■ Work to be completed
The line containing "(snippet detailed_data +:+" marks the end, so write out exactly every line from the top of the entries below through that one.

■ Stored items
Definition found (keywords locations : string) (max_results : Z) (source : string)
    : list hit :=
  (if String.eqb source "linkedin" || String.eqb source "all"
   then search_linkedin keywords locations
          (if String.eqb source "linkedin" then max_results else max_results / 3)
   else [])
  ++ (if String.eqb source "all"
      then search_github keywords (max_results / 3)
           ++ search_google_direct keywords locations (max_results / 3)
      else []).

Definition unique_profiles (keywords locations : string) (max_results : Z) (source : string)
    : list hit :=
  slice_to max_results (unique_loop ∅ (found keywords locations max_results source)).

(** The body of the loop over the profiles: the row appended, [None] when
    the profile is left out. *)
Definition detailed_result (validator : option validator) (extract_emails : bool)
    (profile : hit) : option detailed :=
  detailed_data ← extract_profile_data (hit_url profile) (hit_name profile);
  relevance ←
    match validator with
    | Some v =>
        let validation :=
          validate_profile v (name detailed_data)
            (snippet detailed_data +:+ " " +:+ job_title detailed_data)
            (title detailed_data) (job_title detailed_data) (company detailed_data)
            (profile_url detailed_data) in
        if is_valid validation
        then Some (Some (score validation, reason validation, confidence validation))
        else None
    | None => Some None
    end;
  if email_passes extract_emails detailed_data
  then Some (Detailed detailed_data relevance)
  else None.

Definition scrape_profiles (keywords locations : string) (max_results : Z)
    (extract_emails : bool) (source : string) : list detailed :=
  let validator :=
    if validator_available then Some (new (stripped_lines keywords)) else None in
  omap (detailed_result validator extract_emails)
       (unique_profiles keywords locations max_results source).

End Scraper.


End DirectScraper.

(** ** Notions the properties are stated with *)

Module Notions.
Import Text Re App Config DirectScraper.

(** The characters of a text. *)
Definition chars (s : string) : list ascii := list_ascii_of_string s.

(** The long s (U+017F) in UTF-8: the bytes C5 and BF. It is a lower-case
    letter: [str.lower] leaves it alone, [str.casefold] turns it into [s]. *)
Definition long_s : string := String "197" (String "191" EmptyString).

(** [s.casefold()] for a text whose characters are ASCII or the long s:
    what the specification calls the case-folded value. *)
Fixpoint casefold (s : string) : string :=
  match s with
  | String "197" (String "191" s') => String "s" (casefold s')
  | String c s' => String (lower_char c) (casefold s')
  | EmptyString => EmptyString
  end.

(** A text without upper-case letter, as [lower] leaves it. *)
Definition lowered (l : list ascii) : Prop := Forall (fun c => lower_char c = c) l.

(** The domain of an inferred email, cleaned from the company name. *)
Definition company_clean (company : string) : string :=
  remove_all (Char not_domain_char) (remove_all legal_suffix (lower company)).

(** An email of the page in which none of the nine contact patterns of
    [scrape_profile_for_email] occurs. *)
Definition personal (e : string) : Prop :=
  forall skip, In skip SCRAPE_SKIP_PATTERNS -> ~ occurs_in skip (lower e).

(** The profile URLs of a list of rows, the empty ones left out. *)
Definition urls_of (results : list result) : list string :=
  List.filter truthy (map App.profile_url results).

(** A default key is configured; a key is not exceeded. *)
Definition has_default (self : config) : bool :=
  truthy (default_api_key self) && truthy (default_cse_id self).

Definition available (k : key_config) : bool := negb (quota_exceeded k).

(** The text of [MULTIPLE_API_KEYS] for a list of keys: [key:id] pairs
    with commas between them. *)
Definition keys_text (keys : list (string * string)) : string :=
  KeywordValidator.join "," (map (fun kc : string * string => kc.1 +:+ ":" +:+ kc.2) keys).

(** A browser that finds one profile, and the page of that profile. *)
Definition one_hit : string -> string -> Z -> list hit :=
  fun _ _ _ => [Hit "Jane Doe" "https://www.linkedin.com/in/janedoe"].

Definition jane_page : string -> string -> option profile_data :=
  fun url name =>
    Some (ProfileData name "jane.doe@acme.io" "senior engineer" "Acme" url
            "Senior RFID engineer with years of experience" "www.linkedin.com" "LinkedIn"
            name).

End Notions.

(** * Properties *)

(** ** Substring containment *)

Section Containment.
Import Text.

Lemma startswith_spec p s : startswith p s = true <-> exists post, s = p +:+ post.
Proof.
  revert s; induction p as [|a p IH]; intros s; simpl.
  - split; [intros _; exists s; reflexivity | reflexivity].
  - destruct s as [|b s]; [split; [discriminate | intros [post H]; discriminate]|].
    destruct (Ascii.eqb_spec a b) as [->|Hne].
    + rewrite IH. split; intros [post H]; exists post.
      * rewrite H. reflexivity.
      * simpl in H. injection H as H. exact H.
    + split; [discriminate | intros [post H]]. simpl in H. injection H as H1 H2. congruence.
Qed.

Lemma contains_spec p s : contains p s = true <-> occurs_in p s.
Proof.
  induction s as [|c s IH]; simpl.
  - rewrite orb_false_r, startswith_spec. split.
    + intros [post H]. exists "", post. exact H.
    + intros [[|a pre] [post H]]; [exists post; exact H | discriminate].
  - rewrite orb_true_iff, startswith_spec, IH. split.
    + intros [[post H] | [pre [post H]]].
      * exists "", post. exact H.
      * exists (String c pre), post. simpl. rewrite H. reflexivity.
    + intros [[|a pre] [post H]].
      * left. exists post. exact H.
      * right. exists pre, post. simpl in H. injection H as H1 H2. exact H2.
Qed.

End Containment.

(** ** The matcher on the email token *)

Section RegexLemmas.
Import Text Re App.
Context {A : Type}.

Lemma rep_unfold p lo greedy prev rest caps (k : mstate -> option A) :
  rep p lo greedy prev rest caps k =
  let stop := match lo with 0 => k (MState prev rest caps) | S _ => None end in
  let more :=
    match rest with
    | c :: rest' => if p c then rep p (pred lo) greedy (c :: prev) rest' caps k else None
    | [] => None
    end in
  if greedy
  then match more with Some x => Some x | None => stop end
  else match stop with Some x => Some x | None => more end.
Proof. destruct rest; reflexivity. Qed.

(** What a repetition hands to its continuation: it has taken a prefix of
    the text, all of the class, at least [lo] long. *)
Lemma rep_sound p greedy rest : forall lo prev caps (k : mstate -> option A) x,
  rep p lo greedy prev rest caps k = Some x ->
  exists taken rest',
    rest = taken ++ rest' /\ all_of p taken /\ lo <= length taken /\
    k (MState (rev taken ++ prev) rest' caps) = Some x.
Proof.
  induction rest as [|c rest IH]; intros lo prev caps k x; rewrite rep_unfold; cbv zeta.
  - intros H. exists [], []. 
    destruct lo; [|destruct greedy; discriminate].
    repeat split; [constructor | lia |]. destruct greedy; [exact H|].
    destruct (k _); [exact H | discriminate].
  - intros H.
    assert (Hmore : forall y, (if p c then rep p (pred lo) greedy (c :: prev) rest caps k else None)
                              = Some y ->
      exists taken rest', c :: rest = taken ++ rest' /\ all_of p taken /\ lo <= length taken /\
        k (MState (rev taken ++ prev) rest' caps) = Some y).
    { intros y Hy. destruct (p c) eqn:Hc; [|discriminate].
      apply IH in Hy as (taken & rest' & -> & Hall & Hlo & Hk).
      exists (c :: taken), rest'. repeat split.
      - constructor; assumption.
      - simpl. lia.
      - simpl. rewrite <- app_assoc. exact Hk. }
    assert (Hstop : forall y, match lo with 0 => k (MState prev (c :: rest) caps) | S _ => None end
                              = Some y ->
      exists taken rest', c :: rest = taken ++ rest' /\ all_of p taken /\ lo <= length taken /\
        k (MState (rev taken ++ prev) rest' caps) = Some y).
    { intros y Hy. destruct lo; [|discriminate].
      exists [], (c :: rest). repeat split; [constructor | lia | exact Hy]. }
    destruct greedy.
    + destruct (if p c then _ else _) as [y|];
        [injection H as <-; exact (Hmore _ eq_refl) | apply Hstop, H].
    + destruct (match lo with 0 => _ | S _ => _ end) as [y|];
        [injection H as <-; exact (Hstop _ eq_refl) | apply Hmore, H].
Qed.

(** A repetition finds a match whenever some prefix of the class, at
    least [lo] long, lets the continuation succeed. *)
Lemma rep_complete p greedy taken : forall lo prev rest' caps (k : mstate -> option A),
  all_of p taken -> lo <= length taken ->
  is_Some (k (MState (rev taken ++ prev) rest' caps)) ->
  is_Some (rep p lo greedy prev (taken ++ rest') caps k).
Proof.
  induction taken as [|c taken IH]; intros lo prev rest' caps k Hall Hlo Hk;
    rewrite rep_unfold; cbv zeta.
  - simpl in Hlo. assert (lo = 0) as -> by lia. simpl in *.
    destruct greedy.
    + destruct (match rest' with [] => _ | _ :: _ => _ end); [eauto | exact Hk].
    + destruct Hk as [y Hk]. rewrite Hk. eauto.
  - inversion Hall as [|? ? Hc Hall']; subst. cbn [app]. rewrite Hc.
    assert (Hmore : is_Some (rep p (pred lo) greedy (c :: prev) (taken ++ rest') caps k)).
    { apply IH; [exact Hall' | simpl in Hlo; lia|].
      simpl in Hk. rewrite <- app_assoc in Hk. exact Hk. }
    destruct Hmore as [y Hy]. rewrite Hy.
    destruct greedy; [eauto|]. destruct (match lo with 0 => _ | S _ => _ end); eauto.
Qed.


Lemma rev_token l d t (prev : list ascii) :
  rev (l ++ "@"%char :: d ++ "."%char :: t) ++ prev
  = rev t ++ "."%char :: rev d ++ "@"%char :: rev l ++ prev.
Proof.
  rewrite rev_app_distr. cbn [rev]. rewrite rev_app_distr. cbn [rev].
  rewrite <- ?app_assoc. cbn [app]. rewrite <- ?app_assoc. reflexivity.
Qed.

(** A match of the email token consumes a string of the email shape. *)
Lemma email_token_sound st (k : mstate -> option A) x :
  rmatch email_token st k = Some x ->
  exists s rest',
    m_rest st = s ++ rest' /\ email_shape s /\
    k (MState (rev s ++ m_prev st) rest' (m_caps st)) = Some x.
Proof.
  unfold email_token. cbn [Re.seq Re.plus Re.lit rmatch].
  intros H.
  apply rep_sound in H as (l & rest1 & Hrest & Hl & Hlen & H). cbn [m_rest] in H.
  destruct rest1 as [|c1 rest1]; [discriminate|].
  destruct (Ascii.eqb_spec "@" c1) as [<- | _]; [|discriminate].
  cbn [advance m_prev m_rest m_caps] in H.
  apply rep_sound in H as (d & rest2 & -> & Hd & Hdlen & H). cbn [m_rest] in H.
  destruct rest2 as [|c2 rest2]; [discriminate|].
  destruct (Ascii.eqb_spec "." c2) as [<- | _]; [|discriminate].
  cbn [advance m_prev m_rest m_caps] in H.
  apply rep_sound in H as (t & rest3 & -> & Ht & Htlen & H).
  exists (l ++ "@"%char :: d ++ "."%char :: t), rest3. split; [|split].
  - rewrite Hrest, <- ?app_assoc. cbn [app]. rewrite <- ?app_assoc. reflexivity.
  - exists l, d, t. repeat split; assumption.
  - rewrite rev_token. exact H.
Qed.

■ The completed task
Definition found (keywords locations : string) (max_results : Z) (source : string)
    : list hit :=
  (if String.eqb source "linkedin" || String.eqb source "all"
   then search_linkedin keywords locations
          (if String.eqb source "linkedin" then max_results else max_results / 3)
   else [])
  ++ (if String.eqb source "all"
      then search_github keywords (max_results / 3)
           ++ search_google_direct keywords locations (max_results / 3)
      else []).

Definition unique_profiles (keywords locations : string) (max_results : Z) (source : string)
    : list hit :=
  slice_to max_results (unique_loop ∅ (found keywords locations max_results source)).

(** The body of the loop over the profiles: the row appended, [None] when
    the profile is left out. *)
Definition detailed_result (validator : option validator) (extract_emails : bool)
    (profile : hit) : option detailed :=
  detailed_data ← extract_profile_data (hit_url profile) (hit_name profile);
  relevance ←
    match validator with
    | Some v =>
        let validation :=
          validate_profile v (name detailed_data)
            (snippet detailed_data +:+ " " +:+ job_title detailed_data)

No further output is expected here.